Copy each of the records exactly; leave nothing out.

═══ LISTED ENTRIES ═══

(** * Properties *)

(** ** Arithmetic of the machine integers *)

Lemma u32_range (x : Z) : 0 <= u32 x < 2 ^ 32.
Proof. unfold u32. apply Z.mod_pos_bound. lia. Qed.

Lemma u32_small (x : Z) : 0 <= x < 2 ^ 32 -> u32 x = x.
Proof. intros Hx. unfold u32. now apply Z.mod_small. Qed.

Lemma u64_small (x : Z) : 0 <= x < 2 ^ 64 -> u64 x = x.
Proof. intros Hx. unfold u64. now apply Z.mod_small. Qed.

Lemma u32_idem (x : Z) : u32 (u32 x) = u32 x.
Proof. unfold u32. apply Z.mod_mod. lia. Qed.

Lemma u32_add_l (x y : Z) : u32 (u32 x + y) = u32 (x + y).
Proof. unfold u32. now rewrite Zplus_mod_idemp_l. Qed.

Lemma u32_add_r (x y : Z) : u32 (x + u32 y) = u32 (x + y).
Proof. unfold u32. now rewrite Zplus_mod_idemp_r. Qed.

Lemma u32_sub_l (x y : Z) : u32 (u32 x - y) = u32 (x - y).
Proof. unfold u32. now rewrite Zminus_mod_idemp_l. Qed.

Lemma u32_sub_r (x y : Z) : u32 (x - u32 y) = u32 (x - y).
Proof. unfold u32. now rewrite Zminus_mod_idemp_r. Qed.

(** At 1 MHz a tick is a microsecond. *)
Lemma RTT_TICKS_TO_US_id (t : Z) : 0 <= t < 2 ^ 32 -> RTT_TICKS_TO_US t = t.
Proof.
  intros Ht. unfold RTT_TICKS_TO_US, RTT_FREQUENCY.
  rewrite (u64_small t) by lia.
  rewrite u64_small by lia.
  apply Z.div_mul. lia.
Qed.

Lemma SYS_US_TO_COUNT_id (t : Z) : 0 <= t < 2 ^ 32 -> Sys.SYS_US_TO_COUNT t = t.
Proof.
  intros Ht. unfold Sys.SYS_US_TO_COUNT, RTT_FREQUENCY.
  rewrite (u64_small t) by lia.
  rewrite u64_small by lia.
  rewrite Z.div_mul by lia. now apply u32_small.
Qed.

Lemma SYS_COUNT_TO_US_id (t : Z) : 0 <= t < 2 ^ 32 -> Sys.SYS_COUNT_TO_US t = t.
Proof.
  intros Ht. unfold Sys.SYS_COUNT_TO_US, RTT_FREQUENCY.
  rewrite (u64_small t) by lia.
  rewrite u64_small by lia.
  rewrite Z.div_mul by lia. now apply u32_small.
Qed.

═══

### RESULT FOR THIS TASK
(** * Properties *)

(** ** Arithmetic of the machine integers *)

Lemma u32_range (x : Z) : 0 <= u32 x < 2 ^ 32.
Proof. unfold u32. apply Z.mod_pos_bound. lia. Qed.

Lemma u32_small (x : Z) : 0 <= x < 2 ^ 32 -> u32 x = x.
Proof. intros Hx. unfold u32. now apply Z.mod_small. Qed.

Lemma u64_small (x : Z) : 0 <= x < 2 ^ 64 -> u64 x = x.
Proof. intros Hx. unfold u64. now apply Z.mod_small. Qed.

Lemma u32_idem (x : Z) : u32 (u32 x) = u32 x.
Proof. unfold u32. apply Z.mod_mod. lia. Qed.

Lemma u32_add_l (x y : Z) : u32 (u32 x + y) = u32 (x + y).
Proof. unfold u32. now rewrite Zplus_mod_idemp_l. Qed.

Lemma u32_add_r (x y : Z) : u32 (x + u32 y) = u32 (x + y).
Proof. unfold u32. now rewrite Zplus_mod_idemp_r. Qed.

Lemma u32_sub_l (x y : Z) : u32 (u32 x - y) = u32 (x - y).
Proof. unfold u32. now rewrite Zminus_mod_idemp_l. Qed.

Lemma u32_sub_r (x y : Z) : u32 (x - u32 y) = u32 (x - y).
Proof. unfold u32. now rewrite Zminus_mod_idemp_r. Qed.

(** At 1 MHz a tick is a microsecond. *)
Lemma RTT_TICKS_TO_US_id (t : Z) : 0 <= t < 2 ^ 32 -> RTT_TICKS_TO_US t = t.
Proof.
  intros Ht. unfold RTT_TICKS_TO_US, RTT_FREQUENCY.
  rewrite (u64_small t) by lia.
  rewrite u64_small by lia.
  apply Z.div_mul. lia.
Qed.

Lemma SYS_US_TO_COUNT_id (t : Z) : 0 <= t < 2 ^ 32 -> Sys.SYS_US_TO_COUNT t = t.
Proof.
  intros Ht. unfold Sys.SYS_US_TO_COUNT, RTT_FREQUENCY.
  rewrite (u64_small t) by lia.
  rewrite u64_small by lia.
  rewrite Z.div_mul by lia. now apply u32_small.
Qed.

Lemma SYS_COUNT_TO_US_id (t : Z) : 0 <= t < 2 ^ 32 -> Sys.SYS_COUNT_TO_US t = t.
Proof.
  intros Ht. unfold Sys.SYS_COUNT_TO_US, RTT_FREQUENCY.
  rewrite (u64_small t) by lia.
  rewrite u64_small by lia.
  rewrite Z.div_mul by lia. now apply u32_small.
Qed.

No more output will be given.